2014年7月17日木曜日

ニューヨーク滞在記①

 CVS pharmacyというスーパーで買い物をすると、ビニル袋に「リサイクルのため店に返却してください」と書いてあった。翌日の夜、買い物のついでに持って行くことにした。

 観光用の馬車が道路を悠然と通っていくのを横目に、57丁目を嫁とともにホテルからまっすぐ東へ歩く。3ブロック分ほど進んだところにスーパーはあるのだが、その近くの交差点まで来たとき、酔っぱらいらしきおっさんが怒声を上げているのに出くわした。信号待ちの乗用車に向かってずかずかと歩み寄り、車道に立って運転手にすごい勢いで罵声を浴びせかけている。やたらにFuckin’Fuckin’と連呼していた。映画でしか聞いたことのない台詞だったので、実生活でも本当に言うもんなんだなと少々感心した。近くの側溝からは、関係ないが何やら白い煙が上がっている。この煙はニューヨークでは至る所で見られる現象で、あとで聞いた話では地下の空調設備による湯気かなにかだそうだ。しかしこのときはまだ俺自身そんなことは知らなかったし、この煙も初めて目にしたので、地下街で火事でも起こっているのではないかと一瞬不安になった。おっさんの怒号とあいまって、そのゆらゆらと立ち上る煙がなんだか怖かった。

 おっさんを避けるようにスーパーに入り、買い物を済ませてから、嫁が持ってきたビニル袋をレジのところにいた黒人の男性店員に手渡す。クリス・ハートに似た恰幅のいいその店員は、「Oh,recycle…」と感動のため息を漏らしながら、少年のように輝く瞳で受け取ってくれた。ハグでもしてきかねない雰囲気だった。わざわざ持ってくる人など稀なのだろう。ビニル袋を持っていっただけでそんなに喜んでくれるとは思わなかった。

 このスーパーの出入り口の扉は押して開けるタイプなのだが、少しだけ押すとあとは自動で開き、自動で閉まる。しかしその自動で開くスピードが遅いし、閉まるのもゆっくりなので逆に扉にぶつかったり挟まれそうになったりして危ない。便利なのか不便なのか分からんなと言って嫁と笑い合う。

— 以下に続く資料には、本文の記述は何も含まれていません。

(* ===== verification/GoStrings.v ===== *)
(** * The string functions the program takes from Go's standard library

    Strings are byte strings; [strings.Split] is modelled for the one-byte
    separators the program uses.  Formatting with [%q] and HTML escaping are
    written out for ASCII, which is what they change; other bytes are copied. *)

From S2P Require Export Prelude.
From Stdlib Require Import Ascii.
From stdpp Require Import strings.

Abbreviation ascii := Ascii.ascii.

(** ** Bytes of a string *)
Fixpoint bytes_of (s : string) : list ascii :=
  match s with
  | "" => []
  | String c s => c :: bytes_of s
  end.

Fixpoint of_bytes (l : list ascii) : string :=
  match l with
  | [] => ""
  | c :: l => String c (of_bytes l)
  end.

(** [strings.Contains(s, string(c))] *)
Fixpoint Contains (c : ascii) (s : string) : bool :=
  match s with
  | "" => false
  | String d s => if decide (c = d) then true else Contains c s
  end.

(** [strings.HasPrefix] and [strings.TrimPrefix] *)
Fixpoint HasPrefix (s prefix : string) {struct prefix} : bool :=
  match prefix, s with
  | "", _ => true
  | String c p, String d s => if decide (c = d) then HasPrefix s p else false
  | String _ _, "" => false
  end.

Fixpoint drop_bytes (n : nat) (s : string) : string :=
  match n, s with
  | S n, String _ s => drop_bytes n s
  | _, _ => s
  end.

Definition TrimPrefix (s prefix : string) : string :=
  if HasPrefix s prefix then drop_bytes (String.length prefix) s else s.

(** [strings.Split(s, string(c))] *)
Fixpoint Split (c : ascii) (s : string) : list string :=
  match s with
  | "" => [""]
  | String d s =>
      if decide (c = d) then "" :: Split c s
      else match Split c s with
           | [] => [String d ""]
           | w :: ws => String d w :: ws
           end
  end.

(** [strings.Join(l, string(c))] *)
Fixpoint Join (c : ascii) (l : list string) : string :=
  match l with
  | [] => ""
  | [w] => w
  | w :: ws => w +:+ String c (Join c ws)
  end.

Definition slash : ascii := "/"%char.
Definition colon : ascii := ":"%char.
Definition eq_sign : ascii := "="%char.

(** [fmt.Sprintf("%x", b)]: two lower-case hexadecimal digits a byte *)
Definition hex_digit (n : N) : ascii :=
  ascii_of_N (if (n <? 10)%N then 48 + n else 87 + n)%N.

Definition hex_byte (b : N) : string :=
  String (hex_digit (b / 16)) (String (hex_digit (b mod 16)) "").

Fixpoint hex_string (l : list N) : string :=
  match l with
  | [] => ""
  | b :: l => hex_byte b +:+ hex_string l
  end.

(** [template.HTMLEscape] *)
Definition html_escape_byte (c : ascii) : string :=
  match N_of_ascii c with
  | 0 => of_bytes [ascii_of_N 239; ascii_of_N 191; ascii_of_N 189]
  | 34 => "&#34;"
  | 39 => "&#39;"
  | 38 => "&amp;"
  | 60 => "&lt;"
  | 62 => "&gt;"
  | _ => String c ""
  end%N.

Fixpoint HTMLEscape (s : string) : string :=
  match s with
  | "" => ""
  | String c s => html_escape_byte c +:+ HTMLEscape s
  end.

(** [fmt.Sprintf("%q", s)] *)
Definition quote_byte (c : ascii) : string :=
  match N_of_ascii c with
  | 7 => "\a" | 8 => "\b" | 12 => "\f" | 10 => "\n" | 13 => "\r" | 9 => "\t" | 11 => "\v"
  | 34 => of_bytes [ascii_of_N 92; ascii_of_N 34]
  | 92 => "\\"
  | n => if (n <? 32)%N || (n =? 127)%N then "\x" +:+ hex_byte n else String c ""
  end%N.

Fixpoint quote_bytes (s : string) : string :=
  match s with
  | "" => ""
  | String c s => quote_byte c +:+ quote_bytes s
  end.

Definition quote (s : string) : string :=
  let dq := String (ascii_of_N 34) "" in dq +:+ quote_bytes s +:+ dq.

(** [str[0:limit]] for a limit that is not negative and in range *)
Definition slice_to (limit : Z) (s : string) : string := String.substring 0 (Z.to_nat limit) s.

Definition len (s : string) : Z := Z.of_nat (String.length s).

(** ** Lemmas *)
Lemma app_cons_str c (s1 s2 : string) : String c s1 +:+ s2 = String c (s1 +:+ s2).
Proof. done. Qed.

Lemma app_nil_str (s : string) : "" +:+ s = s.
Proof. done. Qed.

Lemma app_empty_r s : s +:+ "" = s.
Proof. induction s as [|c s IH]; [done|]. by rewrite app_cons_str, IH. Qed.

Lemma app_assoc_str (s1 s2 s3 : string) : (s1 +:+ s2) +:+ s3 = s1 +:+ (s2 +:+ s3).
Proof. induction s1 as [|c s1 IH]; [done|]. by rewrite !app_cons_str, IH. Qed.

Lemma length_app_str (s1 s2 : string) :
  String.length (s1 +:+ s2) = (String.length s1 + String.length s2)%nat.
Proof. induction s1 as [|c s1 IH]; [done|]. rewrite app_cons_str. simpl. by rewrite IH. Qed.

Lemma Split_not_nil c s : Split c s <> [].
Proof. destruct s as [|d s]; simpl; [done|]. case_decide; [done|]. by destruct (Split c s). Qed.

(** Splitting after a piece without the separator *)
Lemma Split_app c w s : Contains c w = false -> Split c (w +:+ String c s) = w :: Split c s.
Proof.
  induction w as [|d w IH].
  - intros _. rewrite app_nil_str. simpl. by rewrite decide_True.
  - rewrite app_cons_str. simpl. destruct (decide (c = d)); [done|]. intros Hw. by rewrite IH.
Qed.

Lemma Split_single c w : Contains c w = false -> Split c w = [w].
Proof.
  induction w as [|d w IH]; simpl; [done|].
  destruct (decide (c = d)); [done|]. intros Hw. by rewrite IH.
Qed.

Lemma Split_pieces c s : Forall (fun w => Contains c w = false) (Split c s).
Proof.
  induction s as [|d s IH]; simpl; [by repeat constructor|].
  case_decide; [by constructor|].
  destruct (Split c s) as [|w ws]; inversion IH; subst;
    constructor; simpl; rewrite ?decide_False; done.
Qed.

Lemma Join_cons c w ws : ws <> [] -> Join c (w :: ws) = w +:+ String c (Join c ws).
Proof. by destruct ws. Qed.

Lemma Join_Split c s : Join c (Split c s) = s.
Proof.
  induction s as [|d s IH]; [done|]. simpl. case_decide; subst.
  - rewrite Join_cons; [|apply Split_not_nil]. by rewrite IH.
  - destruct (Split c s) as [|w [|w' ws]] eqn:Hs; [by apply Split_not_nil in Hs|..].
    + simpl in *. by rewrite IH.
    + rewrite Join_cons in * by done. by rewrite app_cons_str, IH.
Qed.

Lemma Contains_app c s1 s2 : Contains c (s1 +:+ s2) = Contains c s1 || Contains c s2.
Proof. induction s1 as [|d s1 IH]; [done|]. rewrite app_cons_str. simpl. rewrite IH. by case_decide. Qed.

Lemma HasPrefix_app p s : HasPrefix (p +:+ s) p = true.
Proof.
  induction p as [|c p IH]; [done|]. rewrite app_cons_str. simpl. by rewrite decide_True.
Qed.

Lemma HasPrefix_spec s p : HasPrefix s p = true <-> exists t, s = p +:+ t.
Proof.
  split; [|intros [t ->]; apply HasPrefix_app].
  revert s. induction p as [|c p IH]; intros s; simpl; [intros _; exists s; reflexivity|].
  destruct s as [|d s]; [done|]. destruct (decide (c = d)) as [->|]; [|done].
  intros [t ->]%IH. exists t. reflexivity.
Qed.

Lemma drop_bytes_app p s : drop_bytes (String.length p) (p +:+ s) = s.
Proof. induction p as [|c p IH]; [by destruct s|apply IH]. Qed.

Lemma TrimPrefix_app p s : TrimPrefix (p +:+ s) p = s.
Proof. unfold TrimPrefix. by rewrite HasPrefix_app, drop_bytes_app. Qed.

#[export] Hint Rewrite app_empty_r app_assoc_str app_cons_str : pipeline_rw.
#[export] Hint Resolve Split_not_nil Split_pieces HasPrefix_app : pipeline.

Lemma Split_Join c l :
  l <> [] -> Forall (fun w => Contains c w = false) l -> Split c (Join c l) = l.
Proof.
  intros Hne Hl. induction Hl as [|w l Hw Hl IH]; [done|].
  destruct l as [|w' l]; [by apply Split_single|].
  rewrite Join_cons by done. rewrite Split_app by done. by rewrite IH.
Qed.

(** Two prefixes of one string: one is a prefix of the other. *)
Lemma HasPrefix_comparable s p q :
  HasPrefix s p = true -> HasPrefix s q = true -> HasPrefix p q = true \/ HasPrefix q p = true.
Proof.
  revert s q. induction p as [|c p IH]; intros [|d s] [|e q]; simpl; try tauto; try done.
  repeat case_decide; subst; try done. intros. by eapply IH.
Qed.

(** What comes before the first separator is determined. *)
Lemma sep_inj c a a' s s' :
  Contains c a = false -> Contains c a' = false ->
  a +:+ String c s = a' +:+ String c s' -> a = a' /\ s = s'.
Proof.
  revert a'. induction a as [|d a IH]; intros [|d' a']; simpl; rewrite ?app_nil_str, ?app_cons_str.
  - by intros _ _ [= ->].
  - intros _ Ha [= <- _]. by rewrite decide_True in Ha.
  - intros Ha _ [= -> _]. by rewrite decide_True in Ha.
  - destruct (decide (c = d)); [done|]. destruct (decide (c = d')); [done|].
    intros Ha Ha' [= -> Heq]. by destruct (IH a' Ha Ha' Heq) as [-> ->].
Qed.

 店から出たとき、Fuckin’を叫んでいたおっさんと車はもういなくなっていた。側溝からの煙は相変わらず白く噴出しており、ネオンと車のライトのせいで闇とは言いがたい57丁目の夜のなかで揺らめいている。あの煙気持ち悪いな、なんか有害なやつなんかなと、今買ったばかりのペットボトルの水を入れたビニル袋を右手から左手へ持ち替えながら、嫁が言う。あんなもん、害なんかあるかいな、と俺は答えた。